Polícia de Goiás reprime ocupação das Mulheres Sem Terra, que reivindicam área de usina flagrada com trabalho escravo
Em jornada de luta, mulheres do MST ocupam em área da Companhia Bioenergética Brasileira, empresa envolvida em crimes trabalhistas, ambientais e devedora da União, mas polícia estadual força saída do local
por Marilia da Silva / CPT Goiás

No último dia 9 de março, cerca de 400 mulheres e 200 homens do Movimento dos Trabalhadores Rurais Sem Terra (MST) ocuparam uma área da Usina da Companhia Bioenergética Brasileira (CBB), no município de Vila Boa de Goiás.
A mobilização reuniu militantes de estados da região Centro-Oeste — Goiás, Distrito Federal, Mato Grosso e Mato Grosso do Sul —, além de Rondônia, e integrou a Jornada Nacional de Luta das Mulheres Sem Terra, que neste ano teve como lema “Reforma Agrária Popular: Enfrentar as violências, Ocupar e Organizar”.
A área ocupada possui cerca de 8 mil hectares e, segundo o movimento, acumula um passivo de mais de R$ 300 milhões em dívidas tributárias, trabalhistas e ambientais. Parte das terras encontra-se em processo de adjudicação, ou seja, está sendo repassada ao patrimônio da União para quitar débitos com o Estado.
Além das dívidas, a usina também acumula denúncias relacionadas a crimes ambientais e violações trabalhistas. Em 2023, uma operação do Ministério Público do Trabalho resgatou 108 trabalhadores em condições análogas à escravidão em uma fazenda da empresa. Também há registros de embargos ambientais em milhares de hectares por desmatamento irregular em áreas sensíveis do Cerrado.
Para o MST, que já ocupou a mesma área em 2023, a destinação dessas terras ao Programa Nacional de Reforma Agrária poderia ajudar a solucionar a situação de centenas de famílias Sem Terra que aguardam acesso à terra na região.
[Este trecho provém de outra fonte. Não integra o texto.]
(** * A-Tune optimizer worker: knob space, warm start, dispatch, ranking

    Shallow embedding of [analysis/optimizer/optimizer.py] (class
    [Optimizer]) and the properties its specification states about it.

    Modelling conventions.
    - A Python object is a [value]: [None], an [int] (unbounded, [Z]), a
      [float], a [str] or a [list].  Booleans, tuples and nested dicts do
      not occur in a decoded knob declaration and are left out.
    - A [float] is a rational, an infinity or a NaN ([pyfloat]): the
      order, the equality and the sum are the exact ones, and a result
      beyond the range of binary64 is an infinity (or an [OverflowError]
      where Python raises one); the rounding of the mantissa is not
      represented.  The statements about knobs, vectors and messages do
      not depend on it; the ones about feature importance read the
      magnitude of a coefficient as an exact rational and keep its sign
      bit.
    - A [str] is a string of ASCII characters.
    - A knob descriptor is a Python [dict] with string keys: a
      [gmap string value].  A missing key raises [KeyError] as in Python.
    - The worker mutates its knob dicts and its [ref] list in place; the
      functions below thread a [world] holding both, and a raised
      exception keeps every write made before it. *)

From Stdlib Require Import ZArith QArith Qround Qabs Lqa Ascii String List Lia Bool Sorted Permutation.
From stdpp Require Import base option list strings pretty gmap fin_maps.
Import ListNotations.
Set Warnings "-register-all".

Local Open Scope string_scope.
Local Open Scope list_scope.
Local Open Scope Z_scope.

(** ** Python values *)

Inductive pyfloat : Type :=
| FFin (q : Q)
| FInf (negative : bool)
| FNan.

Inductive value : Type :=
| VNone
| VInt (z : Z)
| VFloat (f : pyfloat)
| VStr (s : string)
| VList (l : list value).

(** A knob descriptor, [p_nob] in the source. *)
Abbreviation knob := (gmap string value).

(** ** Exceptions

    [ValueError] keeps the format string of the source and the values
    handed to [format]; the other classes are the ones the interpreter
    and the collaborators raise.  [OtherError] stands for any further
    class under [Exception] that derives neither from [ValueError] nor
    from [RuntimeError], as none of the named ones does. *)

Inductive exn : Type :=
| ValueError (fmt : string) (args : list value)
| RuntimeError (msg : string)
| TypeError
| KeyError (key : string)
| IndexError
| AttributeError
| OverflowError
| UnboundLocalError (var : string)
| OtherError (cls : string).

Inductive result (A : Type) : Type :=
| Ok (a : A)
| Raise (e : exn).
Arguments Ok {A} a.
Arguments Raise {A} e.

Definition rbind {A B : Type} (r : result A) (f : A -> result B) : result B :=
  match r with
  | Ok a => f a
  | Raise e => Raise e
  end.

(** ** Floats *)

Definition f_eqb (a b : pyfloat) : bool :=
  match a, b with
  | FFin x, FFin y => Qeq_bool x y
  | FInf n, FInf m => Bool.eqb n m
  | _, _ => false
  end.

Definition f_ltb (a b : pyfloat) : bool :=
  match a, b with
  | FFin x, FFin y => match Qcompare x y with Lt => true | _ => false end
  | FFin _, FInf n => negb n
  | FInf n, FFin _ => n
  | FInf n, FInf m => n && negb m
  | _, _ => false
  end.

(** The least magnitude that binary64 rounds to an infinity: halfway
    between the largest finite number and [2^1024]. *)
Definition overflow_threshold : Q := inject_Z (2 ^ 1024 - 2 ^ 970).

Definition overflows (q : Q) : bool := Qle_bool overflow_threshold (Qabs q).

Definition is_negative (q : Q) : bool :=
  match Qcompare q 0 with Lt => true | _ => false end.

(** The float a computation with the exact result [q] returns. *)
Definition saturate (q : Q) : pyfloat :=
  if overflows q then FInf (is_negative q) else FFin q.

Definition f_add (a b : pyfloat) : pyfloat :=
  match a, b with
  | FNan, _ | _, FNan => FNan
  | FFin x, FFin y => saturate (Qred (x + y))
  | FFin _, FInf n | FInf n, FFin _ => FInf n
  | FInf n, FInf m => if Bool.eqb n m then FInf n else FNan
  end.

(** An [int] as a number among the floats, for the comparisons between
    the two, which Python makes exactly. *)
Definition f_of_Z (z : Z) : pyfloat := FFin (inject_Z z).

(** [float(z)] for an [int]. *)
Definition float_of_int (z : Z) : option pyfloat :=
  if overflows (inject_Z z) then None else Some (f_of_Z z).

(** [int(f)]: truncation towards zero. *)
Definition f_trunc (f : pyfloat) : result Z :=
  match f with
  | FFin q => Ok (Z.quot (Qnum q) (Zpos (Qden q)))
  | FInf _ => Raise OverflowError
  | FNan => Raise (ValueError "cannot convert float NaN to integer" [])
  end.

(** ** Strings *)

(** The whitespace [int] and [float] skip around an ASCII text: tab to
    carriage return, and the space. *)
Definition is_space (c : ascii) : bool :=
  let n := nat_of_ascii c in
  ((9 <=? n)%nat && (n <=? 13)%nat) || (n =? 32)%nat.

Definition is_digit (c : ascii) : bool :=
  let n := nat_of_ascii c in (48 <=? n)%nat && (n <=? 57)%nat.

Definition digit_val (c : ascii) : Z := Z.of_nat (nat_of_ascii c) - 48.

Fixpoint lstrip (l : list ascii) : list ascii :=
  match l with
  | c :: l' => if is_space c then lstrip l' else l
  | [] => []
  end.
(** Users are never removed or changed.  Whatever requests are served, the
    user registry afterwards starts with the registry before: records are
    only added at the end. *)
Theorem users_only_grow (cfg : Config) (reqs : list (Runtime * Request)) (s : State) :
  usuarios s `prefix_of` usuarios (serve cfg reqs s).
Proof.
  revert s. induction reqs as [|[rt req] reqs IH]; intros s; simpl; [done|].
  etrans; [|apply IH].
  destruct (handle_users cfg rt req s) as [->|(user & -> & _)]; [done|].
  by apply prefix_app_r.
Qed.

(** ** Likes, one user at a time *)

Lemma liked_by_cons (u : string) (like : Like.t) (ls : list Like.t) :
  liked_by u (like :: ls)
  = if decide (Like.username like = u) then Like.likedPublications like else liked_by u ls.
Proof.
  unfold liked_by. simpl. case_decide; [done|].
  by destruct (list_find _ ls) as [[]|].
Qed.

Lemma liked_by_no_entry (u : string) (ls : list Like.t) :
  u ∉ map Like.username ls -> liked_by u ls = [].
Proof. intros H%find_like_None. unfold liked_by. by rewrite H. Qed.

Lemma liked_by_push (u : string) (ls : list Like.t) (like : Like.t) :
  liked_by u (ls ++ [like])
  = if decide (u ∈ map Like.username ls) then liked_by u ls
    else if decide (Like.username like = u) then Like.likedPublications like else [].
Proof.
  induction ls as [|x ls IH]; simpl.
  - rewrite liked_by_cons.
    destruct (decide (u ∈ [])) as [H%elem_of_nil|_]; [done|].
    by destruct (decide (Like.username like = u)).
  - rewrite !liked_by_cons, IH.
    destruct (decide (Like.username x = u)) as [<-|Hne].
    + destruct (decide (Like.username x ∈ Like.username x :: map Like.username ls))
        as [_|Hn]; [done|].
      exfalso. apply Hn, elem_of_cons. by left.
    + destruct (decide (u ∈ map Like.username ls)) as [Hin|Hnin];
        destruct (decide (u ∈ Like.username x :: map Like.username ls)) as [Hin'|Hnin'];
        try done.
      * exfalso. apply Hnin', elem_of_cons. by right.
      * exfalso. apply elem_of_cons in Hin' as [?|?]; congruence.
Qed.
Polícia de Goiás força saída da área da CBB

Horas depois da entrada das mulheres do MST na área da CBB, um contingente da Polícia Militar do Estado de Goiás chegou ao local para exigir a retirada do acampamento. Pessoas presentes relataram truculência por parte dos policiais. Para garantir a proteção das famílias, o grupo decidiu deixar a área.
“Infelizmente, mais uma vez, nós não conseguimos permanecer neste local”, declarou Iracilda Silva, porta-voz das mulheres na ação. Em postagem nas redes sociais, o movimento afirmou repudiar a postura do governo Caiado, que opta pelo uso da força policial contra famílias, em vez do diálogo. “É inaceitável que o aparato de segurança pública seja utilizado como guarda privada de terras que serviram à exploração escravagista”, diz a publicação.
O objetivo da mobilização era garantir espaço para moradia e trabalho a famílias que lutam por seu direito a terra. “Aquela área não está cumprindo sua função social, como exige nossa Constituição. A terra poderia estar sendo utilizada para a produção de alimentos saudáveis por famílias camponesas”, questiona Iracilda.
Após a saída da área, as famílias seguiram para a praça central de Vila Boa de Goiás, onde realizaram um ato público e distribuíram cerca de 5 mil quilos de alimentos à população da cidade, reforçando a denúncia sobre a concentração de terras e o papel da Reforma Agrária na produção de comida para o povo.
As mulheres que participaram da jornada também criticam a lentidão do governo federal no avanço da política de Reforma Agrária. “Estamos no último ano deste mandato. Passamos três anos e meio esperando. Infelizmente, as poucas terras destinadas para assentamento foram para acampamentos muito antigos. Muitas famílias seguem aguardando”, afirmou a porta-voz.
Mesmo diante da desocupação, o MST afirma que continuará pressionando o poder público para que áreas endividadas com a União sejam destinadas à Reforma Agrária e para que famílias camponesas tenham acesso à terra, trabalho e condições dignas de produção no campo.